Start of INPUT DATA

Definition me0 : thread := Thread 1 false.

Lemma scr0_ok : screen_ok scr0.
Proof. by vm_compute. Qed.

Lemma cons0_empty : input_is cons0 (Line [] []).
Proof.
  unfold input_is. split_and!; [by vm_compute..| |apply not_elem_of_nil]. intros i c H. done.
Qed.

Lemma typed_line_is_read_witness : exists s1 s2,
  consoleintr (fun _ => 0) [] (str "xy" ++ control "U" :: str "ls" ++ [13]) (Ctx me0 [] []) cons0
    = Ret tt (Ctx me0 [] [Cinput]) s1 /\
  consoleread (ret tt) (ret tt) 100 (Ctx me0 [] []) s1 = Ret (Some (str "ls" ++ [10])) (Ctx me0 [] []) s2 /\
  input_is s2 (Line [] []).
Proof.
  apply (typed_line_is_read (ret tt) (ret tt)) with (wk := []);
    [reflexivity | reflexivity | by right | reflexivity | reflexivity | reflexivity | reflexivity |
     cbn; lia | apply cons0_empty | apply scr0_ok | reflexivity | constructor |
     apply not_elem_of_nil | apply not_elem_of_nil].
Defined.

Lemma consoleintr_refines_witness : exists s',
  consoleintr (fun _ => 0) [] [97; 98; 8; 13] (Ctx me0 [] []) cons0 = Ret tt (Ctx me0 [] [Cinput]) s' /\
  input_is s' (Line [97; 10] []) /\ screen_ok (scr s') /\
  serial (scr s') = [97; 98; 8; 32; 8; 10].
Proof.
  apply (consoleintr_refines (fun _ => 0) [] [97; 98; 8; 13] (Line [] []) (Line [97; 10] [])
           [97; 98; 8; 32; 8; 10] 1 me0 [] [] cons0);
    [repeat constructor; vm_compute; congruence | constructor | apply cons0_empty | apply scr0_ok |
     reflexivity | apply not_elem_of_nil | apply not_elem_of_nil | reflexivity].
Defined.

Lemma consoleread_refines_witness : exists s',
  input_is s' (Line [] []) /\ scr s' = scr0 /\
  consoleread (ret tt) (ret tt) 10 (Ctx me0 [] []) cons0 = Sleep Cinput Lcons (Ctx me0 [] []) s'.
Proof.
  exact (consoleread_refines (ret tt) (ret tt) (fun _ _ => eq_refl) (fun _ _ => eq_refl)
           10 [] [] [] [] false me0 [] cons0 cons0_empty eq_refl).
Defined.

Lemma panic_prints_and_freezes_witness : exists s',
  console_panic (fun _ => 0) 0 0 (str "acquire") (Ctx me0 [Lcons] []) cons0 = Ret tt (Ctx me0 [Lcons] []) s' /\
  serial (scr s') = (str "lapicid " ++ dec_text 0 ++ str ": panic: ") ++
                    str "acquire" ++ [10] ++ pcs_text (Spinlock.Spinlock.getcallerpcs (fun _ => 0) 0) /\
  forall c cx, consputc c cx s' = Panic "panicked".
Proof.
  apply (panic_prints_and_freezes (fun _ => 0) 0 0 (str "acquire") me0 [Lcons] [] cons0);
    [repeat constructor; vm_compute; congruence | by apply (bool_decide_unpack _) | apply scr0_ok | done].
Defined.

Definition mem0 : mem := fun a => if a =? 8 then 104 else if a =? 9 then 105 else 0.


End Demo.
(** A drive error is lost: when a read fails ([idewait] returns -1), the
    interrupt handler leaves the old contents in the buffer and still marks it
    valid, so [iderw] returns as if the block had been read. *)
Theorem ide_read_error_ignored i t h wk s :
  ide_inv s [i] -> wants_write (bf s i) = false -> ~ drive_fine s -> Lide ∉ h -> Lptable ∉ h ->
  exists s', ideintr (Ctx t h wk) s = Ret tt (Ctx t h (wk ++ [Cbuf i])) s' /\
    data (bf s' i) = data (bf s i) /\
    (acquire Lide ;; iderw_wait i) (Ctx t [] wk) s' = Ret tt (Ctx t [] wk) s'.
Proof.
  intros [C N F Q P] Ew Hf Hh Hp. apply Forall_cons in Q as [R _]. destruct C as [E C]. cbn [chain] in C.
  unfold ideintr. mstep. mstep. rewrite E. mstep. unfold ide_finish. mstep. mstep. cbn [bf set_idequeue].
  unfold wants_write in Ew. rewrite Ew. cbn [negb]. unfold idewait. mrun. cbn [andb status set_idequeue].
  destruct (Z.eqb_spec (Z.land (status s) (Z.lor IDE_DF IDE_ERR)) 0); [done|]. cbn [negb].
  mrun. change (0 <=? -1) with false. cbv iota. mrun. cbn [idequeue upd_buf set_bf set_idequeue].
  rewrite C. mrun. rewrite release_head. eexists. split; [reflexivity|].
  cbn [bf upd_buf set_bf set_idequeue]. unfold iderw_wait. mrun. cbn [bf upd_buf set_bf set_idequeue].
  rewrite !fn_lookup_insert. split; [done|].
  replace (Z.land _ _ =? B_VALID) with true; [apply release_head|].
  cbn. by destruct (rq_flags _ R) as [-> | ->].
Qed.

(** ** Witnesses *)

Module Demo.

Definition me0 : thread := Thread 1 false.

Definition block_of_7s : list Z := replicate (Z.to_nat BSIZE) 7.

(** Buffer 0 waits to be read from block 3 of drive 0, buffer 1 to be written to
    the same block. *)
Definition bufs0 (q : bool) (i : nat) : buf :=
  match i with
  | O => Buf 0 0 3 (Sleeplock true 1) 1 0 0 (if q then Some 1%nat else None) (replicate (Z.to_nat BSIZE) 0)
  | _ => Buf (Z.lor B_VALID B_DIRTY) 0 3 (Sleeplock true 1) 1 0 0 None block_of_7s
  end.

Definition ports0 (p : Z) : Z :=
  if p =? 0x1f2 then 1 else if p =? 0x1f3 then 3 else if p =? 0x1f6 then 0xe0
  else if p =? 0x1f7 then IDE_CMD_READ else 0.

Definition idle0 : ide := Ide (bufs0 false) None true (fun _ => 0) [] IDE_DRDY (fun _ _ => 9).
Definition busy0 (st : Z) : ide := Ide (bufs0 false) (Some 0%nat) true ports0 [] st (fun _ _ => 9).
Definition queue0 : ide := Ide (bufs0 true) (Some 0%nat) true ports0 [] IDE_DRDY (fun _ _ => 9).

Lemma idle_inv : ide_inv idle0 [].
Proof. split; try done; constructor. Qed.

Lemma read_request q : request (bufs0 q 0).
Proof. split; [by left | by vm_compute | done | done]. Qed.

Lemma write_request q : request (bufs0 q 1).
Proof. split; [by right | by vm_compute | done | done]. Qed.

Lemma busy_inv st : ide_inv (busy0 st) [0%nat].
Proof.
  split; [done | apply NoDup_singleton | repeat constructor | | by split].
  constructor; [apply read_request | constructor].
Qed.

Lemma queue_inv : ide_inv queue0 [0%nat; 1%nat].
Proof.
  split; [done | apply (bool_decide_unpack _); by vm_compute | repeat constructor | | by split].
  constructor; [apply read_request | constructor; [apply write_request | constructor]].
Qed.
(** [if(argv[i][0] == '_') ++argv[i]]. *)
Definition skip_underscore (name : list Z) : list Z :=
  match name with c :: name' => if c =? 95 then name' else name | [] => [] end.

(** The loop over the arguments: names and pieces of files that open. *)
Fixpoint add_files (files : list (list Z * list (list Z))) : M mk unit :=
  match files with
  | [] => ret tt
  | (name, chunks) :: files' =>
      if decide (slash ∈ name) then panic "assert" else
      inum <- mk_ialloc T_FILE ;;
      iappend ROOTINO (dirent_bytes (xshort inum) (skip_underscore name)) ;;
      append_all inum chunks ;;
      add_files files'
  end.

(** [for(i = 0; i < FSSIZE; i++) wsect(i, zeroes)]. *)
Fixpoint clear_sectors (k : nat) (i : Z) : M mk unit :=
  match k with
  | O => ret tt
  | S k' => wsect i zeroes ;; clear_sectors k' (i + 1)
  end.

(** The bytes of [struct superblock] at the start of a sector. *)
Definition sb_bytes (sb : superblock) : list Z :=
  put_words 0 [sb_size sb; sb_nblocks sb; sb_ninodes sb; sb_nlog sb; sb_logstart sb; sb_inodestart sb; sb_bmapstart sb] zeroes.

(** [off = ((off/BSIZE) + 1) * BSIZE]: the root directory grows to a whole
    number of blocks. *)
Definition fix_root_size : M mk unit :=
  din <- rinode ROOTINO ;;
  let off := xint (di_size din) in
  let off := u32 ((off / BSIZE + 1) * BSIZE) in
  winode ROOTINO (Dinode (di_type din) (di_major din) (di_minor din) (di_nlink din) (xint off) (di_addrs din)).

Definition mkfs (files : list (list Z * list (list Z))) : M mk unit :=
  modify (set_freeblock nmeta) ;;
  clear_sectors (Z.to_nat FSSIZE) 0 ;;
  wsect 1 (sb_bytes mk_sb) ;;
  rootino <- mk_ialloc T_DIR ;;
  if negb (rootino =? ROOTINO) then panic "assert" else
  iappend rootino (dirent_bytes (xshort rootino) [46]) ;;
  iappend rootino (dirent_bytes (xshort rootino) [46; 46]) ;;
  add_files files ;;
  fix_root_size ;;
  s <- get ;;
  mk_balloc (freeblock s).

(** The empty image file. *)
Definition mk_start : mk := Mk (fun _ => []) 0 1 0.

(** ** What an image holds *)

(** The image as the file system reads it. *)
Definition view (f : Z -> list Z) : txview := Txview f f [] 0 [].

(** Block [bn] of the bytes [l], filled up with zeros. *)
Definition fit (l : list Z) (bn : Z) : list Z :=
  let d := slice (Z.to_nat (bn * BSIZE)) (Z.to_nat BSIZE) l in
  d ++ replicate (Z.to_nat BSIZE - length d) 0.

#[local] Abbreviation len l := (Z.of_nat (length l)).

(** The blocks of a file of [n] bytes: its data and, beyond [NDIRECT] blocks,
    the indirect block. *)
Definition blocks_for (n : Z) : Z :=
  (n + BSIZE - 1) / BSIZE + (if NDIRECT * BSIZE <? n then 1 else 0).

Record mk_ok (s : mk) : Prop := {
  ok_nsec : nsec s = FSSIZE;
  ok_free : nmeta <= freeblock s <= FSSIZE;
  ok_length n : 0 <= n < FSSIZE -> length (img s n) = Z.to_nat BSIZE;
  ok_zero n : freeblock s <= n < FSSIZE -> img s n = zeroes }.

(** The addresses [ad] hold the bytes [l] in blocks below [freeblock]. *)
Record holds (s : mk) (ad l : list Z) : Prop := {
  ho_len : length ad = 13%nat;
  ho_size : len l <= MAXFILE * BSIZE;
  ho_ind : if NDIRECT * BSIZE <? len l then nmeta <= ind ad < freeblock s else ind ad = 0;
  ho_blk bn : 0 <= bn < MAXFILE ->
    if bn * BSIZE <? len l then nmeta <= blk (view (img s)) ad bn < freeblock s
    else blk (view (img s)) ad bn = 0;
  ho_inj x y : 0 <= x -> 0 <= y -> x * BSIZE < len l -> y * BSIZE < len l ->
    blk (view (img s)) ad x = blk (view (img s)) ad y -> x = y;
  ho_ne bn : 0 <= bn -> bn * BSIZE < len l -> blk (view (img s)) ad bn <> ind ad;
  ho_data bn : 0 <= bn -> bn * BSIZE < len l -> img s (blk (view (img s)) ad bn) = fit l bn }.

End of INPUT DATA

> **WHAT YOU HAVE TO DO**:
Please transcribe exactly the lines above from the line that has "Definition blocks_for (n" up to and including the line that has "ho_ne bn : 0"; no other line belongs in the answer.

> **EXERCISE SOLUTION**:
Definition blocks_for (n : Z) : Z :=
  (n + BSIZE - 1) / BSIZE + (if NDIRECT * BSIZE <? n then 1 else 0).

Record mk_ok (s : mk) : Prop := {
  ok_nsec : nsec s = FSSIZE;
  ok_free : nmeta <= freeblock s <= FSSIZE;
  ok_length n : 0 <= n < FSSIZE -> length (img s n) = Z.to_nat BSIZE;
  ok_zero n : freeblock s <= n < FSSIZE -> img s n = zeroes }.

(** The addresses [ad] hold the bytes [l] in blocks below [freeblock]. *)
Record holds (s : mk) (ad l : list Z) : Prop := {
  ho_len : length ad = 13%nat;
  ho_size : len l <= MAXFILE * BSIZE;
  ho_ind : if NDIRECT * BSIZE <? len l then nmeta <= ind ad < freeblock s else ind ad = 0;
  ho_blk bn : 0 <= bn < MAXFILE ->
    if bn * BSIZE <? len l then nmeta <= blk (view (img s)) ad bn < freeblock s
    else blk (view (img s)) ad bn = 0;
  ho_inj x y : 0 <= x -> 0 <= y -> x * BSIZE < len l -> y * BSIZE < len l ->
    blk (view (img s)) ad x = blk (view (img s)) ad y -> x = y;
  ho_ne bn : 0 <= bn -> bn * BSIZE < len l -> blk (view (img s)) ad bn <> ind ad;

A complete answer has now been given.